→ Problem description
Print the line containing "setItem_plans plans;;" and every later line of the records. Keep each one exactly as given, ending with the last.

→ Recorded data
(** [{ ...old, ...updates, updatedAt: now }] *)
Definition merge (old : StoredStudyPlan.t) (updates : Partial.t) (now : Z)
    : StoredStudyPlan.t :=
  StoredStudyPlan.mk
    (default (StoredStudyPlan.id old) (Partial.id updates))
    (default (StoredStudyPlan.title old) (Partial.title updates))
    (default (StoredStudyPlan.concurso old) (Partial.concurso updates))
    (default (StoredStudyPlan.cargo old) (Partial.cargo updates))
    (default (StoredStudyPlan.createdAt old) (Partial.createdAt updates))
    now
    (default (StoredStudyPlan.totalDays old) (Partial.totalDays updates))
    (default (StoredStudyPlan.completedTasks old)
             (Partial.completedTasks updates))
    (default (StoredStudyPlan.plans old) (Partial.plans updates))
    (default (StoredStudyPlan.formData old) (Partial.formData updates)).

(** The two [logActivity] calls guarded by [if (updates.completedTasks)]. *)
Definition log_completed (e1 e2 : Stamp) (updates : Partial.t)
    (oldCompletedCount : nat) (title : string) : M unit :=
  match Partial.completedTasks updates with
  | Some tasks =>
      let newCompletedCount := length tasks in
      (if decide (oldCompletedCount < newCompletedCount)%nat
       then logActivity e1 completed_task title (completed_description title)
       else mret tt);;
      logActivity (if decide (oldCompletedCount < newCompletedCount)%nat
                   then e2 else e1)
        updated title (updated_description title)
  | None => mret tt
  end.

(** [updatePlan]: [now] is the [new Date()] of the merge, [e1] and [e2]
    are read by the first and the second [logActivity] call (when there
    are any); [remote] is how [SupabaseStorage.updatePlan] settles.
    The old count is read from [plans[index]] after the assignment
    [plans[index] = updatedPlan]. *)
Definition updatePlan (now : Z) (e1 e2 : Stamp) (remote : settled unit)
    (id : string) (updates : Partial.t) : M bool :=
  plans ← getAllPlans;
  match list_find (fun plan => StoredStudyPlan.id plan = id) plans with
  | None => mret false
  | Some (index, plans_index) =>
      let updatedPlan := merge plans_index updates now in
      let plans := <[index := updatedPlan]> plans in
      setItem_plans plans;;
      log_completed e1 e2 updates
        (from_option (fun p => length (StoredStudyPlan.completedTasks p))
                     0%nat (plans !! index))
        (StoredStudyPlan.title updatedPlan);;
      match remote with
      | Resolved _ => mret true
      | Rejected => mret true
      end
  end.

→ Response box
      setItem_plans plans;;
      log_completed e1 e2 updates
        (from_option (fun p => length (StoredStudyPlan.completedTasks p))
                     0%nat (plans !! index))
        (StoredStudyPlan.title updatedPlan);;
      match remote with
      | Resolved _ => mret true
      | Rejected => mret true
      end
  end.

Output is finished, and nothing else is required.